All apparel items are name-dropped; if the name-drop or main design is on the back, the shirts are displayed with the back out so customers see the design. Shirts that are folded have the design and name drop visible to the customer and/or a picture of the design adjacent to the display shelf, Henderson said. Because customers have requested that in addition to the park’s name the city and “Virginia” be included, these words have been added to the design.

Amy Price, retail buyer, Iron Mountain Hot Springs, the Glenwood Caverns Adventure Parks in Glenwood Springs, Colo. Price recommended placing logo product front and center.

Jim DeLong, manager, buyer and part owner of Crystal Cave in Kutztown, Pa., has found that displaying name-dropped souvenirs at eye level on shelves works well for the 2,176-square-foot gift shop. “We try to keep named-dropped items together in a particular area,” he said. “We display most named-dropped souvenirs in a display case in the front of the gift shop next to a cash register for impulse buys.”

Tim Murray, senior retail buyer, Tennessee Aquarium, Chattanooga Tenn., advised keeping the design simple, classic looking and easy to read. “Our ’star’ animals, including river otters, penguins, turtles and sharks, look good with our logo and sell the product.” The aquarium’s three stores are 3,100, 1,400 and 1,300 square feet, respectively.

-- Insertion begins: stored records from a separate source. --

(** * go-ra: configuration validation and daemon orchestration

    A shallow embedding of [config.go] (data model, defaulting and
    validation, the parse entry points) together with the parts of the Go
    standard library and of the validator the configuration code calls
    into, followed by a logical-time model of the daemon exercised by
    [TestDaemonHappyPath]. *)

From Stdlib Require Import ZArith String Ascii List Bool Lia.
From stdpp Require Import base tactics option list gmap sets strings pretty.

Local Open Scope string_scope.
Local Open Scope list_scope.
Local Open Scope Z_scope.

(** ** Bytes of a Go string *)

Definition byte_of (c : ascii) : Z := Z.of_N (N_of_ascii c).

Definition is_digit (c : ascii) : bool :=
  (48 <=? byte_of c) && (byte_of c <=? 57).

Definition hex_value (c : ascii) : option Z :=
  let b := byte_of c in
  if (48 <=? b) && (b <=? 57) then Some (b - 48)
  else if (97 <=? b) && (b <=? 102) then Some (b - 97 + 10)
  else if (65 <=? b) && (b <=? 70) then Some (b - 65 + 10)
  else None.

Definition is_char (c d : ascii) : bool := bool_decide (c = d).

(** [bytealg.IndexByteString]: the text before and after the first [c]. *)
Fixpoint cut_first (c : ascii) (s : string) : option (string * string) :=
  match s with
  | EmptyString => None
  | String d s' =>
      if is_char d c then Some (EmptyString, s')
      else match cut_first c s' with
           | Some (a, b) => Some (String d a, b)
           | None => None
           end
  end.

(** [bytealg.LastIndexByteString]: the text before and after the last [c]. *)
Fixpoint cut_last (c : ascii) (s : string) : option (string * string) :=
  match s with
  | EmptyString => None
  | String d s' =>
      match cut_last c s' with
      | Some (a, b) => Some (String d a, b)
      | None => if is_char d c then Some (EmptyString, s') else None
      end
  end.

(** ** Go's [net/netip]: addresses, prefixes, parsing, overlap

    The configuration code calls [netip.ParsePrefix] and [Prefix.Overlaps];
    both belong to the Go standard library.  An address is the 128-bit value
    [addr] with its family tag [z]; IPv4 addresses are held in their
    IPv4-mapped form, as the library does. *)
Module netip.

Inductive zone : Type :=
  | z0                      (* the zero Addr, not an address *)
  | z4                      (* IPv4 *)
  | z6noz                   (* IPv6 without zone *)
  | z6zone (name : string). (* IPv6 with zone *)

#[global] Instance zone_eq_dec : EqDecision zone.
Proof. solve_decision. Defined.

Record Addr : Type := mkAddr { addr : Z; z : zone }.

#[global] Instance Addr_eq_dec : EqDecision Addr.
Proof. solve_decision. Defined.

Record Prefix : Type := mkPrefix { ip : Addr; bitsPlusOne : Z }.

#[global] Instance Prefix_eq_dec : EqDecision Prefix.
Proof. solve_decision. Defined.

Definition Is4 (a : Addr) : bool := bool_decide (z a = z4).

Definition Is6 (a : Addr) : bool :=
  negb (bool_decide (z a = z0)) && negb (bool_decide (z a = z4)).

Definition BitLen (a : Addr) : Z :=
  match z a with
  | z0 => 0
  | z4 => 32
  | _ => 128
  end.

Definition withoutZone (a : Addr) : Addr :=
  if Is6 a then mkAddr (addr a) z6noz else a.

Definition IsValid (p : Prefix) : bool := 0 <? bitsPlusOne p.

Definition Bits (p : Prefix) : Z := bitsPlusOne p - 1.

Definition PrefixFrom (a : Addr) (bits : Z) : Prefix :=
  let bpo :=
    if negb (bool_decide (z a = z0)) && (0 <=? bits) && (bits <=? BitLen a)
    then bits + 1 else 0 in
  mkPrefix (withoutZone a) bpo.

(** [mask6 n]: the 128-bit mask with the top [n] bits set. *)
Definition mask6 (n : Z) : Z := Z.shiftl (Z.ones n) (128 - n).

(** [Addr.Prefix]: keep the top [b] bits of the address. *)
Definition Addr_Prefix (a : Addr) (b : Z) : option Prefix :=
  if b <? 0 then None
  else match z a with
       | z0 => Some (mkPrefix (mkAddr 0 z0) 0)
       | z4 =>
           if 32 <? b then None
           else Some (PrefixFrom (mkAddr (Z.land (addr a) (mask6 (b + 96))) z4) b)
       | zn =>
           if 128 <? b then None
           else Some (PrefixFrom (mkAddr (Z.land (addr a) (mask6 b)) zn) b)
       end.

(** [Prefix.Overlaps]. *)
Definition Overlaps (p o : Prefix) : bool :=
  if negb (IsValid p) || negb (IsValid o) then false
  else if bool_decide (p = o) then true
  else if negb (eqb (Is4 (ip p)) (Is4 (ip o))) then false
  else
    let minBits := if Bits p <? Bits o then Bits p else Bits o in
    if minBits =? 0 then true
    else match Addr_Prefix (ip p) minBits, Addr_Prefix (ip o) minBits with
         | Some p', Some o' => bool_decide (ip p' = ip o')
         | _, _ => false
         end.

(** Big-endian value of a byte sequence. *)
Definition be_value (bs : list Z) : Z :=
  fold_left (fun acc b => acc * 256 + b) bs 0.

Definition AddrFrom4 (fields : list Z) : Addr :=
  mkAddr (Z.lor 0xffff00000000 (be_value fields)) z4.

Definition AddrFrom16 (bs : list Z) : Addr := mkAddr (be_value bs) z6noz.

(** [parseIPv4Fields]: four decimal octets separated by dots, no leading
    zero in an octet.  [prev] is the previous byte of the text, [val] and
    [digLen] describe the octet being read, [fields] the octets stored. *)
Fixpoint parseIPv4Fields (s : string) (prev : option ascii) (val : Z)
    (digLen : nat) (fields : list Z) : option (list Z) :=
  match s with
  | EmptyString =>
      if (length fields <? 3)%nat then None else Some (fields ++ [val])
  | String c s' =>
      if is_digit c then
        if (digLen =? 1)%nat && (val =? 0) then None
        else
          let val' := val * 10 + (byte_of c - 48) in
          if 255 <? val' then None
          else parseIPv4Fields s' (Some c) val' (S digLen) fields
      else if is_char c "." then
        if bool_decide (prev = None) || bool_decide (s' = EmptyString)
           || bool_decide (prev = Some "."%char)
        then None
        else if (length fields =? 3)%nat then None
        else parseIPv4Fields s' (Some c) 0 0%nat (fields ++ [val])
      else None
  end.

Definition parseIPv4 (s : string) : option Addr :=
  AddrFrom4 <$> parseIPv4Fields s None 0 0%nat [].

(** The hexadecimal field at the head of [s]: the number of digits, their
    value and the rest of the text; a fifth digit is an error. *)
Fixpoint hexField (s : string) (off : nat) (acc : Z)
    : option (nat * Z * string) :=
  match s with
  | EmptyString => Some (off, acc, s)
  | String c s' =>
      match hex_value c with
      | None => Some (off, acc, s)
      | Some d =>
          let acc' := Z.shiftl acc 4 + d in
          if (3 <? off)%nat then None
          else if 65535 <? acc' then None
          else hexField s' (S off) acc'
      end
  end.

(** The field loop of [parseIPv6]: [ip] holds the bytes stored so far (its
    length is the library's index [i]), [ellipsis] the byte position of a
    [::] seen.  The result is the state at loop exit. *)
Fixpoint parseIPv6_fields (fuel : nat) (s : string) (ip : list Z)
    (ellipsis : option nat) : option (string * list Z * option nat) :=
  match fuel with
  | O => Some (s, ip, ellipsis)
  | S fuel' =>
      let i := length ip in
      if (16 <=? i)%nat then Some (s, ip, ellipsis)
      else
        match hexField s 0%nat 0 with
        | None => None
        | Some (O, _, _) => None
        | Some (_, acc, rest) =>
            match rest with
            | String "." _ =>
                if bool_decide (ellipsis = None) && negb (i =? 12)%nat then None
                else if (16 <? i + 4)%nat then None
                else match parseIPv4Fields s None 0 0%nat [] with
                     | None => None
                     | Some f => Some (EmptyString, ip ++ f, ellipsis)
                     end
            | _ =>
                let ip' := ip ++ [Z.shiftr acc 8; Z.land acc 255] in
                match rest with
                | EmptyString => Some (EmptyString, ip', ellipsis)
                | String c rest1 =>
                    if negb (is_char c ":") then None
                    else
                      match rest1 with
                      | EmptyString => None
                      | String ":" rest2 =>
                          match ellipsis with
                          | Some _ => None
                          | None =>
                              match rest2 with
                              | EmptyString =>
                                  Some (EmptyString, ip', Some (length ip'))
                              | _ =>
                                  parseIPv6_fields fuel' rest2 ip'
                                    (Some (length ip'))
                              end
                          end
                      | _ => parseIPv6_fields fuel' rest1 ip' ellipsis
                      end
                end
            end
        end
  end.

Definition WithZone (a : Addr) (zn : string) : Addr :=
  if negb (Is6 a) then a
  else if bool_decide (zn = EmptyString) then mkAddr (addr a) z6noz
  else mkAddr (addr a) (z6zone zn).

Definition parseIPv6 (input : string) : option Addr :=
  let split :=
    match cut_first "%" input with
    | Some (s, zn) => if bool_decide (zn = EmptyString) then None else Some (s, zn)
    | None => Some (input, EmptyString)
    end in
  match split with
  | None => None
  | Some (s, zn) =>
      let start :=
        match s with
        | String ":" (String ":" s') => (s', Some 0%nat)
        | _ => (s, None)
        end in
      match start with
      | (EmptyString, Some _) => Some (WithZone (AddrFrom16 (replicate 16 0)) zn)
      | (s1, ell) =>
          match parseIPv6_fields 9 s1 [] ell with
          | None => None
          | Some (String _ _, _, _) => None
          | Some (EmptyString, bytes, ell') =>
              let i := length bytes in
              if (i <? 16)%nat then
                match ell' with
                | None => None
                | Some e =>
                    Some (WithZone
                            (AddrFrom16 (take e bytes ++ replicate (16 - i) 0
                                           ++ drop e bytes)) zn)
                end
              else
                match ell' with
                | Some _ => None
                | None => Some (WithZone (AddrFrom16 bytes) zn)
                end
          end
      end
  end.

(** [ParseAddr] dispatches on the first of ['.'], [':'] and ['%']. *)
Fixpoint ParseAddr_scan (whole s : string) : option Addr :=
  match s with
  | EmptyString => None
  | String c s' =>
      if is_char c "." then parseIPv4 whole
      else if is_char c ":" then parseIPv6 whole
      else if is_char c "%" then None
      else ParseAddr_scan whole s'
  end.

Definition ParseAddr (s : string) : option Addr := ParseAddr_scan s s.

(** Decimal value of a text made of digits only. *)
Fixpoint digits_value (s : string) (acc : Z) : option Z :=
  match s with
  | EmptyString => Some acc
  | String c s' =>
      if is_digit c then digits_value s' (acc * 10 + (byte_of c - 48)) else None
  end.

(** The prefix length as [ParsePrefix] reads it: [strconv.Atoi] on a text
    that has no sign and no leading zero. *)
Definition parse_bits (bitsStr : string) : option Z :=
  match bitsStr with
  | EmptyString => None
  | String c EmptyString => digits_value bitsStr 0
  | String c _ =>
      if (byte_of c <? 49) || (57 <? byte_of c) then None
      else digits_value bitsStr 0
  end.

When looking to increase sales of name-dropped items, Kim Gefre, director of retail, Tampa’s Lowry Park Zoo, Tampa, Fla., has also found that displaying souvenirs together works well at the 1,700-square-foot gift shop. For example, picture frames, shot glasses and mugs are all placed together on a nice fixture. “It makes a powerful statement and makes for an easy shopping experience for guests seeking logoed items,” she said. She’ll also include specific name-dropped items in feature displays. For instance, when celebrating Earth Day she incorporated both name-dropped recycled bags and mugs into a spring garden display.

Custom items at the Lake Superior Zoo. The whole family has a chance to take home a memorable custom item from the attraction.

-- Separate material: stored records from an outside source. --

(** [PrepareDeclaration::validate] accepts exactly the declarations that meet the
    declarative specification: sizes in bounds, both lists strictly sorted, and the
    address ranges of the site routes, of the exclusions and the router's own address
    pairwise disjoint (the overlap sweep included). *)
Theorem validate_spec d :
  declaration_typed d -> PrepareDeclaration_validate d = Ok tt <-> declaration_valid d.
Proof.
  intros (_ & Hrouter & _ & Hrs & Hes).
  assert (Hv : PrepareDeclaration_validate d = Ok tt <->
               declaration_bounds_bad d = false /\ declaration_policy_bad d = false).
  { unfold PrepareDeclaration_validate.
    destruct (declaration_bounds_bad d), (declaration_policy_bad d); naive_solver. }
  rewrite Hv, bounds_ok. unfold declaration_policy_bad, strictly_sorted_by.
  rewrite !orb_false_iff, !negb_false_iff, !existsb_false_iff, !bool_decide_eq_false.
  rewrite !pairwise_disjoint by (by apply site_prefixes_ok || by rewrite Forall_map).
  rewrite (windows2_all_sorted _ (fun a b => key_lt (route_key a) (route_key b)))
    by apply key_ltb_true.
  rewrite (windows2_all_sorted _ (fun a b => key_lt (exclusion_key a) (exclusion_key b)))
    by apply key_ltb_true.
  rewrite (Forall_iff_in _ (fun r => site_route r -> prefix_len (route_prefix r) <> 0)
      _ (routes d) Hrs) by (intros r _; rewrite andb_comm, guarded_false, Z.eqb_neq; done).
  rewrite (Forall_iff_in (fun r => negb (is_remote_egress r) && existsb _ _ = false)
      (fun r => site_route r -> Forall (fun e =>
        disjoint_prefixes (route_prefix r) (exclusion_prefix e)) (exclusions d)) _ _ Hrs)
    by (intros r Hr; rewrite guarded_false, existsb_false_iff;
        rewrite (Forall_iff_in _ _ _ _ Hes (fun e He => disjoint_overlaps _ _ Hr He)); done).
  rewrite (Forall_iff_in (fun r => negb (is_remote_egress r) && contains _ _ = false)
      (fun r => site_route r -> ~ covers (route_prefix r) (overlay_router_ipv4 d)) _ _ Hrs)
    by (intros r Hr; rewrite guarded_false, not_covers by done; done).
  rewrite (Forall_iff_in (fun e => (_ =? _) = false) (fun e => prefix_len (exclusion_prefix e) <> 0)
      _ _ Hes) by (intros e _; apply Z.eqb_neq).
  rewrite (Forall_iff_in (fun e => contains _ _ = false)
      (fun e => ~ covers (exclusion_prefix e) (overlay_router_ipv4 d))
      _ _ Hes) by (intros e He; by apply not_covers).
  rewrite Z.leb_gt. split; [intros; destruct_and!; by constructor|intros []; tauto].
Qed.

(** ** Samples *)

Definition sample_prefix (a b len : Z) : Ipv4Prefix := mkIpv4Prefix [a; b; 0; 0] len.
Definition sample_declaration : PrepareDeclaration :=
  mkDeclaration 20001 [10; 9; 0; 1] 1400
    [mkRoute (sample_prefix 0 0 0) RemoteEgress; mkRoute (sample_prefix 10 1 16) Local;
     mkRoute (sample_prefix 10 2 16) Remote]
    [mkExclusion (sample_prefix 172 16 12) HubEndpoint]
    (mkFirewall true true true false).
Definition sample_owner : LeaseOwner := mkOwner (replicate 16 7) 42 3 1000.
Definition sample_request : NetdRequest := mkRequest 9 sample_owner (OpPrepare sample_declaration).
Definition sample_response : NetdResponse := mkResponse 9 (RsStatus PhActive 3).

Samantha Halligan, assistant director of guest services, Lake Superior Zoo, Duluth, Minn., has found that the wider the range of custom items you carry, the better the sales. “From sippy cups, magnets, candy, drinkware and apparel, having something for everyone gives the whole family a chance to take home a memorable custom item,” she said.

Location and display in the 900-square-foot store also play a big role in sales of name-dropped merchandise. “Our custom merchandise display is front and center, which means it’s the first display customers see when entering the shop and the last display they see when leaving,” Halligan said. “This gives our customers multiple opportunities to view custom products before deciding on their final purchase.”

Maximizing Customer Service
Vanlue advised training guest service staff to highlight private label items because they are unique to your property. For example, try saying something like, “we sell these magnets so well; everyone wants to take one home to remember their day with us.” Or, “don’t forget your logo water bottle, we have water stations in the park for refilling.” Another suggestion: “You can use those plastic logo wine glasses around the pool and then take them with you in your camper.”

By asking a visitor about their experience, staff can learn what they enjoyed the most and what type of souvenir would be the most memorable for them to take home, Halligan said.

Gefre wants to make sure that each guest leaves with a smile and desire to return. “By creating a warm and friendly environment, you can lead guests to want to purchase a memory of the great day they had. Nothing does that better than something branded,” she concluded.

Pins and towels are available at the Virginia State Parks in Richmond, Va. “We have realized the need to develop new designs every few years to keep the collectibles fresh,” the enterprise business manager said.